I also run a mental illness support group.
 
Firstly I don’t know how your husband’s family of origin act (if it is manipulative or aggressive for example) but I have found that dealing with people who are manipulative/aggressive,  I need to stay away for my own mental wellbeing. I have dealt with around 4-5 people in 2 years with Borderline Personality Disorder and I swore never to do it again for they have issues with anger and I would often be the butt of it.

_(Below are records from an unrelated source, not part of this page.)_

(** Attaching the device 1 to port 1 through the library. *)
Lemma library_refines_module_witness : exists r p'',
  run_lib linux (LibDeviceAttach (Some 1%positive) 1 0 1 no_env) (shell powered) = Some (r, p'') /\ r <= 0 /\
  module_reach linux powered (pr_kernel p'').
Proof.
  destruct (library_refines_module linux (shell powered) (shell powered) linux_commands
    (shell_ok powered reach_powered) (rtc_refl _ _)) as (_ & _ & Hnext).
  destruct (Hnext (LibDeviceAttach (Some 1%positive) 1 0 1 no_env)) as (r & p'' & E & Hle & _ & Hr).
  - split; [exists (mk_handle 3 0 (device_node 0)); eval_eq | ]. split; [ | exact I].
    intros e [= <-] o Ho. discriminate Ho.
  - exists r, p''. exact (conj E (conj Hle Hr)).
Defined.

(** ** Port status *)

(** The meaning of a state for a downstream port [n] of the hub [hv] of [h]. *)
Record describes_port (k : kernel) (h : hcd_ptr) (hv : virtusb_hub) (n : Z) (st : virtusb_state) : Prop := {
  dp_connected : bit_test (vs_status st) 0 = port_connected (k_ports k) h n;
  dp_enabled : bit_test (vs_status st) 1 = Z.testbit (usb_enabled (hub_usb hv)) n;
  dp_suspended : bit_test (vs_status st) 2 = Z.testbit (usb_suspended (hub_usb hv)) n;
  dp_over_current : bit_test (vs_status st) 3 = port_over_current (k_ports k) h hv n;
  dp_reset : bit_test (vs_status st) 4 = Z.testbit (usb_reset (hub_usb hv)) n;
  dp_power : bit_test (vs_status st) 8 = port_powered (k_ports k) h n;
  dp_change : forall i, 0 <= i < 16 -> Z.testbit (vs_change st) i = change_bit hv n i;
  dp_speed : vs_speed st = match hub_speed hv n with
                           | VIRTUSB_PORT_SPEED_NONE => VIRTUSB_SPEED_NONE
                           | VIRTUSB_PORT_SPEED_LOW => VIRTUSB_SPEED_LOW
                           | VIRTUSB_PORT_SPEED_FULL => VIRTUSB_SPEED_FULL
                           | VIRTUSB_PORT_SPEED_HIGH => VIRTUSB_SPEED_HIGH
                           end;
}.

Lemma control_state_described k h hv n : bus_ok k -> k_hubs k !! h = Some hv -> 1 <= n ->
  describes_port k h hv n (virtusb_state_from_uapi (control_port_state k h hv n)).
Proof.
  intros Hok Hh Hn. unfold control_port_state. rewrite (proj2 (Z.eqb_neq n 0)) by lia.
  split; cbn -[bit_test]; try (rewrite bit_test_spec, control_status_bits by lia; done).
  - intros i Hi. by rewrite control_change_bits by lia.
  - by destruct (hub_speed hv n).
Qed.

Lemma port_states_length r : 1 <= ps_port_count r <= 31 -> length (ps_ports r) = 31%nat ->
  length (port_states_of r) = 31%nat.
Proof.
  intros Hc Hl. unfold port_states_of. destruct (_ =? 0); [ | done].
  rewrite length_app, length_map, length_take, length_replicate. unfold VIRTUSB_MAX_PORTS. lia.
Qed.

Lemma set_pr_kernel_id p : set_pr_kernel (pr_kernel p) p = p.
Proof. by destruct p. Qed.

(** C35. [virtusb_get_port_status] on a handle of an active host controller.  The
    root hub is hub 0: another hub gives -ENODEV, a port beyond the last one
    -EINVAL.  Otherwise the result is 0 and the status names the port and the
    number of ports; the state of a downstream port has the connection, enable,
    suspend, over-current, reset, power, change and speed of that port, and the
    query for port 0 returns, for every port, the state that the query for the
    port itself returns.  Nothing but errno changes. *)
Theorem virtusb_get_port_status_correct enc p h hd f fv c hv env :
  process_ok p -> pr_handles p !! h = Some hd -> pr_fds p !! hd_fd hd = Some f ->
  k_files (pr_kernel p) !! f = Some fv -> file_control (pr_kernel p) fv = Some c ->
  k_hubs (pr_kernel p) !! c = Some hv ->
  exists status : Z -> virtusb_status,
    (forall hub_id port, 0 <= port -> virtusb_get_port_status enc (Some h) hub_id port true env p = Some (
       if negb (hub_id =? 0) then ((- ENODEV, None), set_pr_errno ENODEV p)
       else if hub_port_count hv <? port then ((- EINVAL, None), set_pr_errno EINVAL p)
       else ((0, Some (status port)), p))) /\
    forall port, 0 <= port <= hub_port_count hv ->
      vt_hub_id (status port) = 0 /\ vt_port (status port) = port /\
      vt_port_count (status port) = hub_port_count hv /\ length (vt_ports (status port)) = 31%nat /\
      (1 <= port -> describes_port (pr_kernel p) c hv port (vt_state (status port)) /\
         vt_ports (status 0) !! Z.to_nat (port - 1) = Some (vt_state (status port))).
Proof.
  intros Hp Hh Hf Hfv Hc Hhv.
  set (request hub_id port := mk_port_status hub_id port 0 zero_port_state
    (replicate (Z.to_nat VIRTUSB_MAX_HUB_PORTS) zero_port_state)).
  set (reply port := port_status_reply (pr_kernel p) c hv (request 0 port)).
  exists (fun port => status_of (reply port)).
  destruct (reply_length (pr_kernel p) c hv (request 0 0) (po_kernel _ Hp) Hhv) as [Hcount _]. split.
  - intros hub_id port Hport. unfold virtusb_get_port_status. cbn [negb].
    unfold bind at 1. rewrite (handle_fd_eq p (Some h) Hp) by (by exists hd).
    cbn [handle_descriptor]. rewrite Hh. unfold bind at 1, sys_ioctl.
    unfold bind at 1, gets at 1. rewrite Hf. unfold bind at 1, in_kernel, virtusb_control_ioctl.
    unfold bind at 1. rewrite (active_control_eq _ (po_kernel _ Hp) f fv Hfv), Hc, Z.eqb_refl.
    destruct (file_control_facts _ (po_kernel _ Hp) f fv Hfv c Hc) as (v & hv' & Hv & Hct & Hhv').
    assert (hv' = hv) as -> by congruence.
    rewrite (get_port_status_result _ (po_kernel _ Hp) c v Hv Hct hv Hhv _ (request hub_id port)) by done.
    cbn [us_copy_out user_memory ps_hub_id ps_port request]. unfold VIRTUSB_ROOT_HUB_ID.
    destruct (Z.eqb_spec hub_id 0) as [->|]; cbn [negb]; [ | by vm_compute].
    destruct (Z.ltb_spec (hub_port_count hv) port) as [|Hle]; [by vm_compute | ].
    destruct (reply_length (pr_kernel p) c hv (request 0 port) (po_kernel _ Hp) Hhv) as [_ Hlen].
    change (port_status_reply (pr_kernel p) c hv (request 0 port)) with (reply port) in *.
    assert (Hcr : ps_port_count (reply port) = hub_port_count hv) by done.
    unfold ret. rewrite set_pr_kernel_id. cbn [Z.ltb Z.compare]. cbv beta iota.
    destruct (ps_port (reply port) =? 0) eqn:E0.
    + rewrite copy_ports_eq by (done || (by apply Z.eqb_eq) || lia). done.
    + unfold status_of, port_states_of. by rewrite E0.
  - intros port Hport. split_and!; [done | done | done | | ].
    + apply port_states_length; [done | ].
      apply (reply_length (pr_kernel p) c hv (request 0 port) (po_kernel _ Hp) Hhv).
    + intros H1. split; [apply control_state_described; [apply (module_bus _ _ _ (po_kernel _ Hp)) | done | done] | ].
      cbn. unfold port_states_of. cbn. rewrite lookup_app_l.
      2: { rewrite length_map, length_take. unfold all_port_states.
           rewrite length_app, length_map, length_seqZ. lia. }
      rewrite (list_lookup_fmap virtusb_state_from_uapi), lookup_take_lt by lia.
      unfold all_port_states. rewrite lookup_app_l by (rewrite length_map, length_seqZ; lia).
      rewrite (list_lookup_fmap (control_port_state (pr_kernel p) c hv)), lookup_seqZ_lt by lia.
      cbn. do 2 f_equal. f_equal. lia.
Qed.
Lemma device_session_exits p port : process_ok p -> on_file fd f handle p ->
  frun (TestDevice.session enc strerror w handle port) p (fun x p' => session_exit p (Some x.1, x.2) p').
Proof using Henc Hw.
  intros Hp Hf.
  apply (session_exits enc Henc fd f handle (TestDevice.wo_site w AtCreate) (TestDevice.fail strerror "device create")
    (fun id => TestDevice.run_device enc strerror w handle id port)
    (fun id exit_code => TestDevice.cleanup enc w handle id ;; ret (exit_code, id)) Some
    (fun x => (Some x.1, x.2)) p);
    [done | apply Hw | intros; apply device_fail_ends | intros id; apply device_run_ends | | exact Hp | exact Hf].
  intros id code. apply finishes_cleanup; [done | | apply device_cleanup_leaves].
  intros ->. unfold TestDevice.cleanup. by rewrite Z.eqb_refl, andb_false_r.
Qed.
End world.

(** ** virtusb-test-backend-unregister *)

Abbreviation call_pair call := (ProgramSpec.call_talks enc fd f handle false call (fun x => x.1 <= 0)).

Lemma unregister_complete_data_talks request data n : request_ok request -> 0 <= n <= Z.of_nat (length data) ->
  n <= VIRTUSB_TRANSFER_DATA_MAX -> call_talks (TestUnregister.complete_data enc handle request data n).
Proof using Henc.
  intros Hr Hn Hmax. destruct (data_bounded request data n Hr Hn Hmax) as [Hw Hd].
  by apply complete_talks.
Qed.

Lemma with_flag (call : ioctl_env -> U Z) (g : Z -> bool) : call_talks call ->
  call_pair (fun env => r <- call env ;; ret (r, g r)).
Proof. intros Hc. by eapply call_map. Qed.

Lemma unregister_control_talks request configured : request_ok request ->
  call_pair (TestUnregister.handle_control_transfer enc handle request configured).
Proof using Henc.
  intros Hr. unfold TestUnregister.handle_control_transfer. cbv zeta.
  destruct (rt_has_setup request); cbn [negb]; [ | apply with_flag, answer_talks].
  destruct (setup_bytes (rt_setup request)) as (a & b & c & d & e & g & i & j & ->); [apply Hr | ].
  cbn [lookup list_lookup drop TestUnregister.get_le16]. apply call_print_talks.
  repeat (case_match; try (by apply with_flag, answer_talks));
    by apply with_flag, unregister_complete_data_talks.
Qed.

Lemma unregister_serve_request_talks id request configured : request_ok request ->
  call_pair (TestUnregister.serve_request enc handle id request configured).
Proof using Henc.
  intros Hr. unfold TestUnregister.serve_request.
  case_match; [by apply with_flag, answer_talks | by apply unregister_control_talks].
Qed.

Lemma verify_port_talks port : 0 <= port ->
  call_talks (TestUnregister.verify_port enc handle port).
Proof using Henc.
  intros Hp. unfold TestUnregister.verify_port. eapply call_bind; [apply after_talk_talks | by apply port_status_talks | ].
  intros [r status] Hs. cbn in Hs. destruct (Z.ltb_spec r 0); [apply talks_ret; lia | ].
  destruct (Hs ltac:(done)) as [st ->]. eapply talks_bind; [apply print_talks | intros _ _].
  case_match; by apply talks_ret.
Qed.

Lemma unregister_fail_prints {B} text r (g : Z -> B) (code : B -> option Z) : code (g EXIT_FAILURE) = Some EXIT_FAILURE ->
  does (e <- TestUnregister.fail strerror text r ;; ret (g e)) (fun b new => printed_by (code b) new).
Proof. apply complaint_prints. Qed.

Definition configure_code (x : option (result unit)) : option Z :=
  match x with Some (Err e) => Some e | _ => None end.
Lemma unregister_configure_does id rounds : Forall (round_ok enc f) rounds -> forall configured,
  does (TestUnregister.configure enc strerror handle id rounds configured)
    (fun x new => printed_by (configure_code x) new).
Proof using Henc.
  induction 1 as [|x rounds [Hfetch Hcomp] _ IH]; intros configured; cbn [TestUnregister.configure];
    (destruct configured; [apply does_ret; constructor | ]); [apply does_ret; constructor | ].
  eapply does_bind; [apply after_talk_printed_by | apply at_fetch_does; [done | by apply fetch_talks] | ].
  intros [r request] Hr. destruct (Z.ltb_spec r 0); [by apply unregister_fail_prints | ].
  destruct (Hr ltac:(done)) as (req & E & Hreq). cbn in E. subst request.
  eapply does_bind; [apply after_talk_printed_by | apply at_site_does; [done | by apply unregister_serve_request_talks] | ].
  intros [r' configured'] _. destruct (r' <? 0); [by apply unregister_fail_prints | apply IH].
Qed.

Section unregister_world.
Context (w : TestUnregister.world) (Hw : surroundings f (TestUnregister.wo_site w) (TestUnregister.wo_rounds w)).

Lemma check_unregister_does id : does (TestUnregister.check_unregister enc strerror w handle id)
  (fun x new => printed_by (Some x.1) new).
Proof using Henc Hw.
  pose proof (su_sites _ _ _ Hw) as Hs. unfold TestUnregister.check_unregister. cbv zeta.
  set (Q := fun (x : Z * bool) new => printed_by (Some x.1) new).
  assert (HQ : after_talk Q) by apply (after_talk_printed_by (fun x : Z * bool => Some x.1)).
  assert (Hfail : forall reg text r, does (e <- TestUnregister.fail strerror text r ;; ret (e, reg)) Q)
    by (intros; by apply (unregister_fail_prints _ _ _ (fun x : Z * bool => Some x.1))).
  assert (Hv : call_talks (TestUnregister.verify_port enc handle 1)) by (by apply verify_port_talks).
  apply step_or_fail; [done | apply Hs | done | intros; apply Hfail | ].
  apply step_or_fail; [done | apply Hs | by apply backend_unregister_talks | intros; apply Hfail | ].
  apply step_or_fail; [done | apply Hs | done | intros; apply Hfail | ].
  apply step_or_fail; [done | apply Hs | by apply backend_register_talks | intros; apply Hfail | ].
  apply step_or_fail; [done | apply Hs | done | intros; apply Hfail | ].
  eapply does_bind; [done | apply print_talks | intros _ _]. apply does_ret. left. split; [done | constructor].
Qed.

To me, those types of behaviours can be destructive to my mental wellbeing and I choose to distance myself from people who have personality disorders, especially ones who have not done D.B.T to help them control their emotions.
 
On the other hand depression, anxiety, agoraphobia and bipolar sufferers are somewhat “normal” and I find it easier to converse with them possibly because I understand how they feel and I can often make allowances for their behaviours if I know they are acting out of character.
 
My grandmother has schizophrenia and when she is not herself I feed sad for her and my mother helps her to ensure she gets the right medication to make her well again as the effects of her illness are apparent to my mother and her sisters and they accept it as part of life.
 
My counsellor on the other hand told me stay away from mentally ill people because they can “zap” me of my energy and serenity and are very needy however if I wanted to continue with the support group then I would need to learn to distance myself or not absorb the negative energy mentally ill people can give off. I chose the latter and being a “fixer”, it is very hard not to want to “fix” everyone who is sick and close myself off to their internal pain.
 
I do have a friend who is very negative when she emails me (she has bad depression/PTSD) and through this Program I learnt to stand back and let her go her on own journey for I was unable to convince her that I had already been there and done that and it became very frustrating for me. Now if she asks me questions I give her honest answers but I let her travel her own mental illness path. I also talk positive to her (and quite often repeat program talk to her) for I feel that is the best way I can keep encouraging her to move forward.
 
I have learnt that a lot of mental illness sufferers have their illness because of difficult experiences in their childhood and a lot sufferers would benefit greatly from 12 Step Programs. I don’t think it’s their fault (for it’s not mine that I was brought up in an alcoholic home) but understanding where it stems from helps me feel compassion for people who are in the same boat as me.”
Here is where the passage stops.